Are ending punctuation marks used appropriately in these sentences? Explain why or why not. The sentences have been numbered to aid in your comments:
(1) One famous eighteenth-century Thoroughbred racehorse was named Potoooooooo, or Pot-8-Os! (2) He was a chestnut colt bred by Willoughby Bertie, 4th Earl of Abingdon, in 1773, and he was known for his defeat of some of the greatest racehorses of the time. (3) With a well-to-do background like this, where do you suppose his strange name came from.
(4) The horse once has a stable lad, who facetiously misspelled Potatoes. (5) Apparently, the owner thought the misspelling was funny enough to adopt it as the horse’s real name!
Identify the compounds in the following sentences. All compounds have been treated as open compounds. Correct any compounds that this is incorrect for:
- Have you ever seen someone with such a stereo typical appearance?

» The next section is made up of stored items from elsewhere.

Lemma insert_walk_spec h p i v o :
  wf (S h) p -> v <> 0 -> (h < 8)%nat ->
  exists r p' o', insert_walk (S h) p i v o = Ok (r, p', o') /\
    wf (S h) p' /\ node_tags p' = node_tags p /\ insert_post (S h) p i v r p' /\
    (r = -1 -> allocs h o -> get (S h) p i <> None).
Proof.
  intros Hw Hv; revert p o Hw; induction h as [|h IH]; intros p o W Hh8;
    pose proof W as (n & -> & Hsh & Hcnt & Hl & _ & _ & _ & _);
    destruct (wf_slot _ n i W) as (c & E1 & E2 & Hc).
  - rewrite insert_walk_1; change (0 * RADIX_TREE_MAP_SHIFT) with
      (Z.of_nat 0 * RADIX_TREE_MAP_SHIFT); rewrite E1; mstep.
    destruct Hc as [->|(w & -> & Hw)]; cbn [is_null negb].
    + set (s := slot_of i _) in *.
      assert (Hs : 0 <= s < 64) by (apply slot_of_range; lia).
      pose proof (count_slots_insert _ _ (PItem v) _ E2) as Hci; simpl in Hci.
      pose proof (count_slots_bound (<[Z.to_nat s := PItem v]> (rn_slots n))) as Hb.
      rewrite length_insert in Hb.
      replace (rn_count n + 1) with
        (count_slots (<[Z.to_nat s := PItem v]> (rn_slots n))) by lia.
      rewrite set_slot_eq by lia; mstep.
      do 3 eexists; split; [done|]; split_and!; [|done| |done].
      * eapply (wf_set_slot 0); eauto; [right; by exists v|]; intros k t Ht; done.
      * left; split; [done|]; split; [rewrite get_S; fold s; by rewrite E2|]; intros j.
        rewrite (get_set_slot 0) by done.
        assert (Hiff : same_path 1 i j <-> slot_of j (Z.of_nat 0 * RADIX_TREE_MAP_SHIFT) = s).
        { rewrite same_path_S; unfold same_path, s; simpl; rewrite !Z.mod_1_r.
          split; [intros [? _]; done|intros; done]. }
        case_decide as E; [rewrite decide_True by (by apply Hiff); done|].
        rewrite decide_False by (by rewrite Hiff); done.
    + do 3 eexists; split; [done|]; split_and!; [done|done| |].
      * right; done.
      * intros _ _; by rewrite get_S, E2.
  - rewrite insert_walk_S; cbv zeta; rewrite E1; mstep.
    destruct Hc as [->|Hc].
    + simpl is_null; cbv iota.
      destruct (alloc_cases (Z.of_nat (S h) * RADIX_TREE_MAP_SHIFT - RADIX_TREE_MAP_SHIFT) o)
        as [(o1 & -> & Ho)|(o1 & -> & Ho)]; [unfold RADIX_TREE_MAP_SHIFT; lia| |].
      * replace (Z.of_nat (S h) * RADIX_TREE_MAP_SHIFT - RADIX_TREE_MAP_SHIFT)
          with (6 * Z.of_nat h) by (unfold RADIX_TREE_MAP_SHIFT; lia).
        destruct (IH _ o1 (wf_empty_node h)) as (r & p' & o' & -> & Hw' & Ht & Hp & Hr);
          [lia|]; mstep.
        destruct (insert_lift h n i v r PNull p') as (n' & Hset & Hwf & Htags & Hpost);
          [done|done|done| | |].
        -- rewrite Ht; simpl; intros [|[|k]] t; naive_solver.
        -- destruct Hp as [(? & _ & Hj)|(? & Hj)]; [left|right]; split_and!; try done;
             intros j; rewrite Hj, get_empty_node, get_null; done.
        -- simpl is_null in Hset; rewrite Hset; mstep.
           do 3 eexists; split; [done|]; split_and!; [done|done|done|].
           intros Hr1 Ha; exfalso; eapply Hr; [done|by apply Ho|apply get_empty_node].
      * do 3 eexists; split; [done|]; split_and!; [done|done|by right|].
        intros _ Ha; by destruct (Ho h).
    + rewrite (wf_nonnull _ _ Hc).
      destruct (IH _ o Hc) as (r & p' & o' & -> & Hw' & Ht & Hp & Hr); [lia|].
      mstep.
      destruct (insert_lift h n i v r c p') as (n' & Hset & Hwf & Htags & Hpost);
        [done|done|done|by rewrite Ht|done|].
      rewrite (wf_nonnull _ _ Hc), Z.add_0_r in Hset; rewrite Hset; mstep.
      do 3 eexists; split; [done|]; split_and!; [done|done|done|].
      intros Hr1 Ha; rewrite get_S, E2; apply Hr; [done|].
      eapply allocs_le; [|done]; lia.
Qed.
(* ===== verification/PageCacheSync.v ===== *)
(** * Writeback of an address space: what [pagecache_sync_mapping] writes

    The lemmas restate the radix tree's guarantees for items and the dirty tag,
    then follow one page, one batch of sixteen and the whole loop. *)

From S2P Require Import Prelude RadixTree PageCache.
From stdpp Require Import base tactics option list numbers gmap sorting.
From Stdlib Require Import ZArith Lia.

Local Open Scope Z_scope.

(** ** Flags *)

Lemma has_testbit f k : 0 <= k -> has f (2 ^ k) = Z.testbit f k.
Proof.
  intros Hk; unfold has; destruct (Z.testbit f k) eqn:E.
  - rewrite negb_true_iff; apply Z.eqb_neq; intros H0.
    assert (Z.testbit (Z.land f (2 ^ k)) k = true) as Ht
      by (rewrite Z.land_spec, E, Z.pow2_bits_true by done; done).
    by rewrite H0, Z.bits_0 in Ht.
  - rewrite negb_false_iff; apply Z.eqb_eq, Z.bits_inj'; intros n Hn.
    rewrite Z.land_spec, Z.bits_0, Z.pow2_bits_eqb by done.
    destruct (Z.eqb_spec k n) as [->|]; [by rewrite E|apply andb_false_r].
Qed.

Lemma has_lor f k j : 0 <= k -> 0 <= j -> has (Z.lor f (2 ^ j)) (2 ^ k) = (k =? j) || has f (2 ^ k).
Proof.
  intros; rewrite !has_testbit, Z.lor_spec, Z.pow2_bits_eqb by done.
  rewrite Z.eqb_sym; apply orb_comm.
Qed.

Lemma has_clear f k j :
  0 <= k -> 0 <= j -> has (Z.land f (Z.lnot (2 ^ j))) (2 ^ k) = negb (k =? j) && has f (2 ^ k).
Proof.
  intros; rewrite !has_testbit, Z.land_spec, Z.lnot_spec, Z.pow2_bits_eqb by done.
  rewrite Z.eqb_sym; apply andb_comm.
Qed.

(** [fl]: normalise flag tests. *)
Ltac fl :=
  unfold PAGE_FLAG_CACHED, PAGE_FLAG_DIRTY, PAGE_FLAG_LOCKED, PAGE_FLAG_ERROR in *;
  rewrite ?has_lor, ?has_clear by lia; cbn [Z.eqb Pos.eqb orb andb negb].

(** ** The tree *)

Definition idx (j : Z) : Prop := 0 <= j < 2 ^ 64.
Abbreviation dtag t j := (root_tag t RADIX_TREE_TAG_DIRTY j).

Lemma to_rptr_inj a b : to_rptr a = to_rptr b -> a = b.
Proof. destruct a, b; intros; simplify_eq/=; done. Qed.

Lemma dtag_height t j : dtag t j = true -> (0 < rt_height t)%nat.
Proof.
  unfold root_tag; destruct (rt_height t); [|lia]; simpl; by rewrite andb_false_r.
Qed.

Lemma tag_set_height t i k t' : radix_tree_tag_set t i k = Ok t' -> rt_height t' = rt_height t.
Proof.
  unfold radix_tree_tag_set; destruct (_ || _); [by intros [= <-]|].
  destruct (height_to_maxindex _); mstep; [|done|done]; repeat case_decide; try by intros [= <-].
  destruct (tag_set_walk _ _ _ _); mstep; [by intros [= <-]|done|done].
Qed.

Lemma tag_clear_height t i k t' : radix_tree_tag_clear t i k = Ok t' -> rt_height t' = rt_height t.
Proof.
  unfold radix_tree_tag_clear; destruct (_ || _); [by intros [= <-]|].
  destruct (height_to_maxindex _); mstep; [|done|done]; repeat case_decide; try by intros [= <-].
  destruct (tag_clear_walk _ _ _ _) as [[[]|]| |]; mstep; [by intros [= <-]..|done|done].
Qed.

Lemma tree_tag_set t i v :
  wf_root t -> (0 < rt_height t)%nat -> idx i -> root_get t i = Some v ->
  exists t', radix_tree_tag_set t i RADIX_TREE_TAG_DIRTY = Ok t' /\ wf_root t' /\
    rt_height t' = rt_height t /\
    (forall j, idx j -> root_get t' j = root_get t j) /\
    (forall j, idx j -> dtag t' j = bool_decide (j = i) || dtag t j).
Proof.
  intros Hw Hh Hi Hv; unfold idx in *.
  destruct (tag_set_root_spec t i RADIX_TREE_TAG_DIRTY (PItem v)) as (t' & E & Hw' & Hl & Ht);
    [done|done|done|unfold RADIX_TREE_TAG_DIRTY; lia| |done|].
  { by rewrite radix_tree_lookup_get, Hv by (done || lia). }
  exists t'; split_and!; [done|done|by eapply tag_set_height| |].
  - intros j Hj; specialize (Hl j Hj); rewrite !radix_tree_lookup_get in Hl by (done || lia).
    by apply to_rptr_inj; simplify_eq.
  - intros j Hj; specialize (Ht j RADIX_TREE_TAG_DIRTY Hj ltac:(unfold RADIX_TREE_TAG_DIRTY; lia)).
    rewrite !radix_tree_tag_get_leaf in Ht by (done || unfold RADIX_TREE_TAG_DIRTY; lia).
    case_decide as Hd; injection Ht as ->.
    + by rewrite bool_decide_true by tauto.
    + by rewrite bool_decide_false by naive_solver.
Qed.
(* ===== verification/PageCacheGet.v ===== *)
(** * Bringing a page into the cache: [pagecache_get_page] on a miss

    Allocation, insertion into the tree, the LRU list and the read callback, on
    the path that succeeds and on the one where the read fails. *)

From S2P Require Import Prelude RadixTree PageCache PageCacheSync.
From stdpp Require Import base tactics option list numbers gmap.
From Stdlib Require Import ZArith Lia.

Local Open Scope Z_scope.

(** The head of the inactive list is another page of the state, or the list is
    empty. *)
Definition head_ok (c : cache) (p : Z) : Prop :=
  c_inactive_head c <> p /\
  (c_inactive_head c = 0 \/ is_Some (c_pages c !! c_inactive_head c)).

(** [elsewhere c c' p]: other pages are still there, with their references. *)
Definition elsewhere (c c' : cache) (p : Z) : Prop :=
  forall q, q <> p -> rc c' q = rc c q /\ (is_Some (c_pages c !! q) -> is_Some (c_pages c' !! q)).

Lemma elsewhere_trans c1 c2 c3 p : elsewhere c1 c2 p -> elsewhere c2 c3 p -> elsewhere c1 c3 p.
Proof.
  intros H12 H23 q Hq; destruct (H12 q Hq), (H23 q Hq); split; [congruence|tauto].
Qed.

Lemma elsewhere_pages c c' p x :
  c_pages c' = <[p := x]> (c_pages c) -> elsewhere c c' p.
Proof. intros E q Hq; unfold rc; rewrite E, lookup_insert_ne by done; done. Qed.

Lemma head_ok_elsewhere c c' p :
  head_ok c p -> c_inactive_head c' = c_inactive_head c -> elsewhere c c' p -> head_ok c' p.
Proof.
  intros [Hne Hh] E He; unfold head_ok; rewrite E; split; [done|].
  destruct Hh as [?|Hh]; [by left|right]; by apply (He _ Hne).
Qed.

Lemma lru_add_inactive_spec p c y :
  c_pages c !! p = Some y -> head_ok c p ->
  exists c', lru_add_inactive p c = Ok c' /\
    c_pages c' !! p = Some (with_next (with_prev y 0) (c_inactive_head c)) /\
    c_inactive_head c' = p /\ elsewhere c c' p /\
    c_spaces c' = c_spaces c /\ c_io c' = c_io c /\ c_events c' = c_events c.
Proof.
  intros Hy [Hhp Hh]; unfold lru_add_inactive; rewrite (upd_some _ _ _ _ Hy); mstep.
  set (y' := with_next (with_prev y 0) (c_inactive_head c)).
  destruct (decide (c_inactive_head c <> 0)) as [Hh0|Hh0].
  - destruct Hh as [?|[z Hz]]; [done|].
    rewrite (upd_some _ _ z) by (cs; by rewrite lookup_insert_ne); mstep.
    eexists; split; [done|]; split; [cs; rewrite lookup_insert_ne by done; by cs|].
    split; [by cs|]; split; [|done]; intros q Hq; unfold rc; cs.
    destruct (decide (q = c_inactive_head c)) as [->|Hqh].
    + rewrite lookup_insert_eq, Hz; split; [done|by intros; eexists].
    + rewrite !lookup_insert_ne by congruence; done.
  - eexists; split; [done|]; split; [by cs|]; split; [by cs|]; split; [|done].
    by apply (elsewhere_pages _ _ _ y').
Qed.

Lemma add_page_spec m p index c s x :
  m <> 0 -> p <> 0 -> 0 <= index < 2 ^ 42 -> c_spaces c !! m = Some s -> wf_root (sp_tree s) ->
  rt_rnode (sp_tree s) <> PNull \/ index = 0 -> root_get (sp_tree s) index = None ->
  allocs 14 (c_kmalloc c) -> c_pages c !! p = Some x -> 0 <= pg_refcount x < 2 ^ 32 - 1 ->
  head_ok c p ->
  exists c' t, pagecache_add_page m p index c = Ok (0, c') /\ wf_root t /\
    (forall j, 0 <= j -> root_get t j = if decide (index = j) then Some p else root_get (sp_tree s) j) /\
    c_spaces c' = <[m := with_nr (with_tree s t) (u64 (sp_nr_pages s + 1))]> (c_spaces c) /\
    c_pages c' !! p = Some (mkPage (Z.lor (pg_flags x) PAGE_FLAG_CACHED) (pg_refcount x + 1)
      m index 0 (c_inactive_head c)) /\
    c_inactive_head c' = p /\ elsewhere c c' p /\ c_io c' = c_io c /\ c_events c' = c_events c.
Proof.
  intros Hm Hp Hi Hs Hw Hroom Hnone Hkm Hx Hr Hh.
  destruct (insert_root_spec (sp_tree s) index p (c_kmalloc c) Hw) as (r & t & km & E & Hwt & Hpost & Hok);
    [lia|done|done|].
  destruct Hpost as [(-> & _ & Hg)|(-> & _)]; [|destruct (Hok eq_refl Hkm); [done|lia]].
  unfold pagecache_add_page; rewrite decide_False, (sget_some _ _ _ Hs) by tauto; mstep.
  rewrite E; mstep; rewrite decide_True by done.
  set (c1 := sput _ _ _); assert (c_pages c1 !! p = Some x) as Hx1 by done.
  rewrite (upd_some _ _ _ _ Hx1); mstep; rewrite upd_pput; mstep.
  unfold get_ref; rewrite upd_pput; mstep.
  rewrite (u32_small (pg_refcount _ + 1)) by (cbn; lia).
  rewrite (sget_some _ _ (with_tree s t)) by (unfold c1; by cs); mstep.
  pose (y := mkPage (Z.lor (pg_flags x) PAGE_FLAG_CACHED) (pg_refcount x + 1) m index
    (pg_lru_prev x) (pg_lru_next x)).
  pose (c2 := sput (pput c1 p y) m (with_nr (with_tree s t) (u64 (sp_nr_pages s + 1)))).
  match goal with |- context [lru_add_inactive p ?d] => change d with c2 end.
  assert (c_pages c2 !! p = Some y) as Hy by (unfold c2; by cs).
  assert (elsewhere c c2 p) as He2 by (by apply (elsewhere_pages _ _ _ y)).
  destruct (lru_add_inactive_spec p c2 y Hy (head_ok_elsewhere c c2 p Hh eq_refl He2)) as (c3 & -> & Hp3 & Hh3 & He & Es & Eio & Eev); mstep.
  exists c3, t; split; [done|]; split; [done|]; split; [done|].
  split; [rewrite Es; unfold c2, c1; cs; by rewrite insert_insert_eq|].
  split; [exact Hp3|]; split; [done|]; split; [|by rewrite Eio, Eev].
  by eapply elsewhere_trans.
Qed.

(** ** Removing the page that was just added *)

Lemma lru_remove_head p c y :
  c_pages c !! p = Some y -> pg_lru_prev y = 0 -> c_inactive_head c = p ->
  pg_lru_next y <> p -> (pg_lru_next y = 0 \/ is_Some (c_pages c !! pg_lru_next y)) ->
  exists c', lru_remove p c = Ok c' /\ c_pages c' !! p = Some (with_next (with_prev y 0) 0) /\
    c_inactive_head c' = pg_lru_next y /\ elsewhere c c' p /\
    c_spaces c' = c_spaces c /\ c_io c' = c_io c /\ c_events c' = c_events c.
Proof.
  intros Hy Hprev Hhead Hnp Hn; unfold lru_remove; rewrite (pget_some _ _ _ Hy); mstep.
  rewrite Hprev, decide_False by naive_solver; rewrite decide_True by done; mstep.
  set (c1 := set_lru _ _ _ _).
  destruct (decide (pg_lru_next y <> 0)) as [Hn0|Hn0].
  - destruct Hn as [?|[z Hz]]; [done|].
    rewrite (upd_some _ _ z) by done; mstep.
    rewrite (upd_some _ p y) by (cs; by rewrite lookup_insert_ne by done).
    eexists; split; [done|]; split; [by cs|]; split; [done|]; split; [|done].
    intros q Hq; unfold rc; cs; rewrite lookup_insert_ne by done.
    destruct (decide (q = pg_lru_next y)) as [->|Hqn].
    + rewrite lookup_insert_eq, Hz; split; [done|by intros; eexists].
    + rewrite lookup_insert_ne by done; done.
  - mstep; rewrite (upd_some _ p y) by done.
    eexists; split; [done|]; split; [by cs|]; split; [done|]; split; [|done].
    by eapply elsewhere_pages.
Qed.

Lemma remove_added_page m p index c s y :
  m <> 0 -> p <> 0 -> 0 <= index -> c_spaces c !! m = Some s -> wf_root (sp_tree s) ->
  c_pages c !! p = Some y -> has (pg_flags y) PAGE_FLAG_DIRTY = false -> pg_index y = index ->
  pg_lru_prev y = 0 -> c_inactive_head c = p -> pg_lru_next y <> p ->
  (pg_lru_next y = 0 \/ is_Some (c_pages c !! pg_lru_next y)) -> pg_refcount y > 1 ->
  exists c' s', pagecache_remove_page m p c = Ok c' /\ c_spaces c' !! m = Some s' /\
    wf_root (sp_tree s') /\
    (forall j, 0 <= j -> root_get (sp_tree s') j =
       if decide (index = j) then None else root_get (sp_tree s) j) /\
    c_pages c' !! p = Some (mkPage (Z.land (pg_flags y) (Z.lnot PAGE_FLAG_CACHED))
      (pg_refcount y - 1) 0 index 0 0) /\
    elsewhere c c' p /\ c_io c' = c_io c /\ c_events c' = c_events c.
Proof.
  intros Hm Hp Hi Hs Hw Hy Hd Ei Hprev Hhead Hnp Hn Hr; unfold pagecache_remove_page.
  rewrite decide_False, (pget_some _ _ _ Hy) by tauto; mstep; rewrite Hd; mstep.
  destruct (lru_remove_head p c y) as (c1 & -> & Hy1 & _ & He1 & Es1 & Eio1 & Eev1); [done..|]; mstep.
  rewrite (pget_some _ _ _ Hy1); mstep; rewrite (sget_some _ _ s) by (by rewrite Es1); mstep.
  cbn [with_next with_prev pg_index]; rewrite Ei.
  destruct (delete_root_spec (sp_tree s) index Hw Hi) as (t & -> & Hwt & Hg); mstep.
  set (c2 := sput c1 m _); assert (c_pages c2 !! p = Some (with_next (with_prev y 0) 0)) as Hy2 by done.
  rewrite (upd_some _ _ _ _ Hy2); mstep; rewrite upd_pput; mstep.
  rewrite (sget_some _ _ (with_tree s t)) by (unfold c2; by cs); mstep.
  pose (z := mkPage (Z.land (pg_flags y) (Z.lnot PAGE_FLAG_CACHED)) (pg_refcount y) 0 index 0 0).
  match goal with |- context [pput c2 p ?d] => replace d with z by (unfold z; rewrite <- Ei; done) end.
  set (c3 := if decide _ then _ else _).
  assert (c_pages c3 = <[p := z]> (c_pages c1) /\ c_io c3 = c_io c1 /\ c_events c3 = c_events c1 /\
    exists n, c_spaces c3 !! m = Some (with_nr (with_tree s t) n)) as (Ep3 & Eio3 & Eev3 & n & Es3).
  { unfold c3, c2; case_decide; cs; split_and!; try done; [by eexists|].
    exists (sp_nr_pages s); by destruct s. }
  unfold pmm_free_page; rewrite decide_False, (pget_some _ _ z) by (done || (rewrite Ep3; by cs)); mstep.
  rewrite decide_True by done; eexists _, _; split; [done|]; split; [cs; exact Es3|].
  split; [done|]; split; [done|]; split; [by cs|]; split; [|cs; by rewrite Eio3, Eev3].
  eapply elsewhere_trans; [exact He1|]; eapply elsewhere_pages; cs; by rewrite Ep3, insert_insert_eq.
Qed.

(** ** The miss *)

Lemma find_page_miss m index c s :
  m <> 0 -> 0 <= index -> c_spaces c !! m = Some s -> wf_root (sp_tree s) ->
  root_get (sp_tree s) index = None -> pagecache_find_page m index c = Ok (0, c).
Proof.
  intros Hm Hi Hs Hw Hnone; unfold pagecache_find_page.
  rewrite decide_False, (sget_some _ _ _ Hs) by done; mstep.
  rewrite radix_tree_lookup_get, Hnone by (done || lia); mstep; done.
Qed.

(** The new page as it is before the insertion: locked, one reference. *)
Lemma alloc_locked c p pa x :
  p <> 0 -> c_palloc c = p :: pa -> c_pages c !! p = Some x ->
  exists c0 c1, pmm_alloc_page c = Ok (p, c0) /\ page_lock p c0 = Ok c1 /\
    c_pages c1 = <[p := mkPage PAGE_FLAG_LOCKED 1 (pg_mapping x) (pg_index x)
      (pg_lru_prev x) (pg_lru_next x)]> (c_pages c) /\
    c_spaces c1 = c_spaces c /\ c_kmalloc c1 = c_kmalloc c /\ c_io c1 = c_io c /\
    c_inactive_head c1 = c_inactive_head c /\ c_events c1 = c_events c.
Proof.
  intros Hp Hpa Hx; unfold pmm_alloc_page; rewrite Hpa, decide_False by done.
  rewrite (upd_some (set_answers c _ _ _) p x) by done; mstep; eexists _, _; split; [done|].
  unfold page_lock; rewrite decide_False, pget_pput by done; mstep; cbn [pg_flags with_ref with_flags].
  change (has 0 PAGE_FLAG_LOCKED) with false; cbv iota; rewrite pput_pput; split; [done|].
  split; [by cs|done].
Qed.

Lemma page_unlock_some c p y :
  p <> 0 -> c_pages c !! p = Some y ->
  page_unlock p c = Ok (pput c p (with_flags y (Z.land (pg_flags y) (Z.lnot PAGE_FLAG_LOCKED)))).
Proof. intros; unfold page_unlock; rewrite decide_False by done; by rewrite (upd_some _ _ y). Qed.

Lemma io_answer_head c : c_inactive_head (io_answer c).2 = c_inactive_head c.
Proof. unfold io_answer; by destruct (c_io c). Qed.

(** [added m p index c s d]: in [d] the page [p], new and still locked, is cached at
    [index]; it has the reference of its allocation and the one of the cache. *)
Definition added (m p index : Z) (c : cache) (s : address_space) (d : cache) : Prop :=
  exists s', c_spaces d !! m = Some s' /\ wf_root (sp_tree s') /\ sp_read_page s' = sp_read_page s /\
    (forall j, 0 <= j -> root_get (sp_tree s') j =
       if decide (index = j) then Some p else root_get (sp_tree s) j) /\
    c_pages d !! p = Some (mkPage (Z.lor PAGE_FLAG_LOCKED PAGE_FLAG_CACHED) 2 m index 0 (c_inactive_head c)) /\
    c_inactive_head d = p /\ elsewhere c d p /\ io_log d = io_log c.

Lemma added_unlock m p index c s d :
  p <> 0 -> added m p index c s d ->
  exists c' s', page_unlock p d = Ok c' /\ c_spaces c' !! m = Some s' /\ wf_root (sp_tree s') /\
    (forall j, 0 <= j -> root_get (sp_tree s') j =
       if decide (index = j) then Some p else root_get (sp_tree s) j) /\
    c_pages c' !! p = Some (mkPage PAGE_FLAG_CACHED 2 m index 0 (c_inactive_head c)) /\
    elsewhere c c' p /\ io_log c' = io_log c.
Proof.
  intros Hp (s' & Hs & Hw & _ & Hg & Hy & _ & He & El); rewrite (page_unlock_some _ _ _ Hp Hy).
  eexists _, s'; split; [done|]; split; [by cs|]; split; [done|]; split; [done|]; split; [by cs|].
  split; [|done]; eapply elsewhere_trans; [exact He|]; by eapply elsewhere_pages; cs.
Qed.

(** The insertion undone: the tree is as before, one reference is left. *)
Lemma added_undo m p index c s d :
  m <> 0 -> p <> 0 -> 0 <= index -> root_get (sp_tree s) index = None -> head_ok c p ->
  added m p index c s d ->
  exists d' c' s' y, pagecache_remove_page m p d = Ok d' /\ page_unlock p d' = Ok c' /\
    c_spaces c' !! m = Some s' /\ wf_root (sp_tree s') /\
    (forall j, 0 <= j -> root_get (sp_tree s') j = root_get (sp_tree s) j) /\
    c_pages c' !! p = Some y /\ has (pg_flags y) PAGE_FLAG_LOCKED = false /\
    pg_refcount y = 1 /\ pg_mapping y = 0 /\ elsewhere c c' p /\ io_log c' = io_log c.
Proof.
  intros Hm Hp Hi Hnone [Hhp Hh] (s1 & Hs & Hw & _ & Hg & Hy & Hhd & He & El).
  destruct (remove_added_page m p index d s1 _ Hm Hp Hi Hs Hw Hy)
    as (d' & s' & -> & Hs' & Hw' & Hg' & Hp' & He' & _ & Eev); try done.
  { destruct Hh as [?|H']; [by left|right]; by apply He. }
  eexists d', _, s', _; split; [done|]; split; [by apply (page_unlock_some _ _ _ Hp Hp')|].
  split; [by cs|]; split; [done|]; split; [|split; [by cs|]].
  - intros j Hj; rewrite Hg' by done; destruct (decide (index = j)) as [<-|Hne]; [done|].
    rewrite Hg by done; by rewrite decide_False.
  - do 3 (split; [done|]); split; [|rewrite <- El; unfold io_log; cbn; by rewrite Eev].
    do 2 (eapply elsewhere_trans; [eassumption|]); by eapply elsewhere_pages; cs.
Qed.

(** The page is allocated, locked and inserted. *)
Lemma alloc_added m index p c s x pa :
  m <> 0 -> p <> 0 -> 0 <= index < 2 ^ 42 -> c_spaces c !! m = Some s -> wf_root (sp_tree s) ->
  rt_rnode (sp_tree s) <> PNull \/ index = 0 -> root_get (sp_tree s) index = None ->
  allocs 14 (c_kmalloc c) -> c_palloc c = p :: pa -> c_pages c !! p = Some x -> head_ok c p ->
  exists c0 c1 d, pmm_alloc_page c = Ok (p, c0) /\ page_lock p c0 = Ok c1 /\
    pagecache_add_page m p index c1 = Ok (0, d) /\ added m p index c s d /\ c_io d = c_io c.
Proof.
  intros Hm Hp Hi Hs Hw Hroom Hnone Hkm Hpa Hx Hh.
  destruct (alloc_locked c p pa x) as (c0 & c1 & E0 & E1 & Ep1 & Es1 & Ek1 & Eio1 & Eh1 & Eev1); [done..|].
  set (y1 := mkPage _ _ _ _ _ _) in Ep1.
  assert (elsewhere c c1 p) as He1 by (by apply (elsewhere_pages _ _ _ y1)).
  destruct (add_page_spec m p index c1 s y1)
    as (d & t & E2 & Hwt & Hg & Es2 & Hy2 & Hh2 & He2 & Eio2 & Eev2); try done.
  { by rewrite Es1. }
  { by rewrite Ek1. }
  { rewrite Ep1; by rewrite lookup_insert_eq. }
  { by apply (head_ok_elsewhere c c1). }
  exists c0, c1, d; do 3 (split; [done|]); split; [|congruence].
  exists (with_nr (with_tree s t) (u64 (sp_nr_pages s + 1))).
  split; [rewrite Es2; by rewrite lookup_insert_eq|]; do 3 (split; [done|]).
  split; [rewrite Hy2; by rewrite Eh1|]; split; [done|].
  split; [by eapply elsewhere_trans|unfold io_log; by rewrite Eev2, Eev1].
Qed.

Lemma added_read m p index c s d q :
  added m p index c s d ->
  exists d', io_answer (emit d (EvRead m q)) = (next_io d, d') /\ added m p index c s d'.
Proof.
  intros (s1 & Hs & Hw & Hr & Hg & Hy & Hhd & He & El).
  pose proof (io_answer_head (emit d (EvRead m q))) as Eh3.
  destruct (io_answer_eq (emit d (EvRead m q))) as (d' & E3 & _ & Es3 & Ep3 & Eev3).
  rewrite E3 in Eh3; cbn [snd] in Eh3; exists d'; split; [done|]; exists s1; rewrite Es3, Ep3, Eh3.
  do 6 (split; [done|]); split; [intros z Hz; unfold rc; rewrite Ep3; by apply He|].
  rewrite <- El; transitivity (io_log (emit d (EvRead m q))); [unfold io_log; by rewrite Eev3|].
  rewrite io_log_emit; apply app_nil_r.
Qed.

(** The answer of [read_page]; 0 when the file system has none. *)
Definition read_answer (c : cache) (s : address_space) : Z :=
  if sp_read_page s then next_io c else 0.


(** An empty file of which page 0 is read, and the read fails. *)
Definition cache_miss : cache := mkCache {[ 100 := mkPage 0 0 0 0 0 0 ]}
  {[ 1 := mkSpace (RRoot 0 PNull) 0 0 0 true true ]} ∅ 0 0 0 0 0 1000
  (replicate 14 true) [100] [-5] [].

- This is all publicly available information.
- I bought a new yellow orange skirt last week.
- One half of participants failed to complete the study.
Read the following passage. Identify any errors with apostrophes. Type the corrected words in the text frame below:
Thanks to NASAs’ team of sniffers, led by George Aldrich, astronauts can breathe a little bit easier. Aldrich is the “chief sniffer” at the White Sands Test Facility in New Mexico. His’s job is to smell items before they can be flown in the space shuttle.
Aldrich explained that smells change in space and that once astronauts are up there, their stuck with whatever smells are onboard with them. In space, astronauts aren’t able to open the window for extra ventilation. He also said that its important not to introduce substances that will change the delicate balance of the climate of the International Space Station and the space shuttle.